First things first – don’t forget to enter my chia seed giveaway if you haven’t already!  Deadline is tonight at midnight!

Hey guys!  Happy April Fool’s Day!  I’ve only had one trick played on me today.  A couple of my super thoughtful and wonderful sophomores (insert eye roll) hid their cell phone up in the ceiling tiles of my classroom and then proceeded to call it incessantly during the next period.  Imagine the Lion King ring tone going off every 2 minutes throughout an entire class period.  Wonderful.

I’ve been very contemplative for the last couple of days.
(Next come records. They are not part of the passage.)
(** [ptr] is given [chunk_size] bytes; the loop body runs at least once. [n]
    bounds the number of buffers. *)
Fixpoint AppendSize_loop (n : nat) (ptr chunk_size size : Z) (append : callback)
    : M (C * X) (option Z) :=
  match n with
  | O => undef
  | Datatypes.S n =>
      dcheck (chunk_size <? size) ;;;
      let* c := on_fst getS in
      match next_chunk_ c with
      | nc_null => ret None
      | _ =>
          let* bytes := on_fst (load ptr chunk_size) in
          let* ok := on_snd (append bytes) in
          if negb ok then ret None else
          let size := size - chunk_size in
          if limit_ c <=? kSlopBytes then ret None else
          let* p := on_fst Next in
          match p with
          | None => ret None
          | Some p =>
              let ptr := p + kSlopBytes in
              let* chunk_size := on_fst (BytesAvailable ptr) in
              if chunk_size <? size then AppendSize_loop n ptr chunk_size size append else
              let* bytes := on_fst (load ptr size) in
              let* ok := on_snd (append bytes) in
              if negb ok then ret None else ret (Some (ptr + size))
          end
      end
  end.

(** Two buffers for every chunk that is left. *)
Definition buffers_left (c : C) : nat := (3 + 2 * stream_bound c)%nat.

Definition AppendSize (ptr size : Z) (append : callback) : M (C * X) (option Z) :=
  let* chunk_size := on_fst (BytesAvailable ptr) in
  let* c := on_fst getS in
  AppendSize_loop (buffers_left c) ptr chunk_size size append.

(** [ReadChunkAndCallback], whose callback does not stop the reading. *)
Definition ReadChunkAndCallback (ptr size : Z) (append : callback) : M (C * X) (option Z) :=
  let* available := on_fst (BytesAvailable ptr) in
  if size <=? available then
    let* bytes := on_fst (load ptr size) in
    let* _ := on_snd (append bytes) in ret (Some (ptr + size))
  else AppendSize ptr size append.

(** [AppendUntilEnd] *)
Fixpoint AppendUntilEnd_loop (n : nat) (ptr : Z) (append : callback) : M (C * X) (option Z) :=
  match n with
  | O => undef
  | Datatypes.S n =>
      let* c := on_fst getS in
      if kSlopBytes <? limit_ c then
        let* chunk_size := on_fst (BytesAvailable ptr) in
        let* bytes := on_fst (load ptr chunk_size) in
        let* _ := on_snd (append bytes) in
        let* p := on_fst Next in
        match p with
        | None => let* c := on_fst getS in ret (Some (limit_end_ c))
        | Some p => AppendUntilEnd_loop n (p + kSlopBytes) append
        end
      else
        let end_ := buffer_end_ c + limit_ c in
        dcheck (ptr <=? end_) ;;;
        let* bytes := on_fst (load ptr (end_ - ptr)) in
        let* _ := on_snd (append bytes) in ret (Some end_)
  end.

Definition AppendUntilEnd (ptr : Z) (append : callback) : M (C * X) (option Z) :=
  let* c := on_fst getS in
  if limit_ c <? ptr - buffer_end_ c then ret None
  else AppendUntilEnd_loop (buffers_left c) ptr append.
End append.

(** The callback of the strings. *)
Definition str_append : callback (X := list byte) := fun bytes =>
  modS (fun s => s ++ bytes) ;;; ret true.

(** [Skip] reads nothing of what is in the buffer; its callback does nothing. *)
Definition SkipFallback (ptr size : Z) : M (C * unit) (option Z) :=
  AppendSize ptr size (fun _ => ret true).

Definition Skip (ptr size : Z) : M (C * unit) (option Z) :=
  let* available := on_fst (BytesAvailable ptr) in
  if size <=? available then ret (Some (ptr + size)) else SkipFallback ptr size.

(** The string is the second object. Reserving memory for it is not a change of
    it. *)
Definition ReadStringFallback (ptr size : Z) : M (C * list byte) (option Z) :=
  on_snd (putS []) ;;; AppendSize ptr size str_append.

Definition ReadString (ptr size : Z) : M (C * list byte) (option Z) :=
  let* available := on_fst (BytesAvailable ptr) in
  if size <=? available then
    let* bytes := on_fst (load ptr size) in
    on_snd (putS bytes) ;;; ret (Some (ptr + size))
  else ReadStringFallback ptr size.

Definition AppendStringFallback (ptr size : Z) : M (C * list byte) (option Z) :=
  AppendSize ptr size str_append.

Definition AppendString (ptr size : Z) : M (C * list byte) (option Z) :=
  let* available := on_fst (BytesAvailable ptr) in
  if size <=? available then
    let* bytes := on_fst (load ptr size) in
    on_snd (modS (fun s => s ++ bytes)) ;;; ret (Some (ptr + size))
  else AppendStringFallback ptr size.

(** [AppendString(ptr, str)], until the limit or the end. *)
Definition AppendStringUntilEnd (ptr : Z) : M (C * list byte) (option Z) :=
  AppendUntilEnd ptr str_append.

(** ** Construction *)

(** A new [ParseContext]: what the declarations initialize, and zero for what
    [InitFrom] sets first. *)
Definition fresh (depth : Z) (aliasing : bool) : C :=
  mk 0 0 nc_null 0 0 None (repeat (z2b 0) (Z.to_nat kPatchBufferSize))
    (if aliasing then kOnPatch else kNoAliasing) 0 INT_MAX None depth INT_MIN.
These pictures exhibit exactly how I’m feeling.

Picture taken on one of our outings to the villages during our year in Thailand

Picture taken on a boat in Halong Bay, Vietnam

Right now I’m in the midst of making a pretty big decision.  I don’t want to disclose any details yet, but I can’t help but write about it because it’s been on my mind constantly.
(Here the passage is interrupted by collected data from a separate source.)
(** A decoder that reads [M], of which [V] is known to be the beginning. *)
Lemma vdecode_window n M V :
  (forall m, m <= Z.of_nat n -> m <= zlen V -> ztake m M = ztake m V) ->
  match vdecode n V with
  | Some (x, r) => exists r', vdecode n M = Some (x, r') /\
                     Z.of_nat (length M - length r') = zlen V - zlen r
  | None => forall x r', vdecode n M = Some (x, r') ->
                     zlen V < Z.of_nat (length M - length r') <= Z.of_nat n
  end.
Proof.
  intros Hw. destruct (vdecode n V) as [[x r]|] eqn:E.
  - pose proof (vdecode_suffix _ _ _ _ E) as (c & -> & Hc).
    assert (ztake (zlen c) M = c) as Ec.
    { rewrite Hw by (unfold zlen; rewrite ?length_app; lia). by apply ztake_app_exact. }
    exists (zdrop (zlen c) M). rewrite <- (ztake_zdrop (zlen c) M) at 1. rewrite Ec.
    split; [by eapply vdecode_prefix|].
    rewrite <- (ztake_zdrop (zlen c) M) at 1. rewrite Ec. rewrite length_app. unfold zlen.
    rewrite length_app. lia.
  - intros x r' E'. pose proof (vdecode_suffix _ _ _ _ E') as (c & -> & Hc).
    rewrite length_app. split; [|lia]. apply Z.nle_gt. intros Hle.
    assert (ztake (zlen c) V = c) as Ec.
    { rewrite <- Hw by (unfold zlen in *; lia). by apply ztake_app_exact. }
    rewrite <- (ztake_zdrop (zlen c) V), Ec in E.
    erewrite vdecode_prefix in E by exact E'. done.
Qed.

(** ** What the stream holds *)

Section spec.
Context {S : Type} `{ZeroCopyInputStreamOk S}.
Notation C := (t S).
Implicit Type c : C.

(** The sixteen bytes past the end of the current buffer. *)
Definition slop c : list byte := ztake kSlopBytes (zdrop (buffer_end_ c) (memory c)).

Definition stream_rest c : list byte :=
  match zcis_ c with Some z => content z | None => [] end.

(** What comes after the current buffer. *)
Definition tail c : list byte :=
  match next_chunk_ c with
  | nc_null => []
  | nc_patch => slop c ++ stream_rest c
  | nc_data d => d ++ stream_rest c
  end.

(** How much of it the overall limit allows; [overall_limit_] counts from the
    end of what the stream has returned. *)
Definition allowed c : Z :=
  overall_limit_ c +
  match next_chunk_ c with nc_null => 0 | nc_patch => kSlopBytes | nc_data d => zlen d end.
I have so many different thoughts swirling around in my mind.  One of them has to do with passion.  I am a firm believer that everyone has the ability to chase after something they want, and catch it if they have enough determination and discipline.  I think the one factor that often holds people back is fear.  Fear of the unknown.  Fear of change.  Fear of taking risks.  Fear of failure.  Fear often paralyzes people and holds them back from living the story that God wants them to live.

My mom told me a story this morning about my step-dad’s dad (we’ll call him Steve).  When he was younger, he and his wife (we’ll call her Ann) lived in New York, and he worked for the FBI.  He hated living in New York and longed to move away from the busy city. When Ann became pregnant with their first baby, Steve knew he couldn’t live another day in the city.  So, he sent Ann ahead of him to a small town, and after quitting his job he soon joined her.  He didn’t have another job yet, and I can only imagine the fear he must have felt at taking that risk.  In the grand scheme of his life, however, that huge risk became just a small stepping stone that led him to where he wanted to be.  Needed to be.  In fact, he has lived quite a lovely story and has been blessed beyond measure.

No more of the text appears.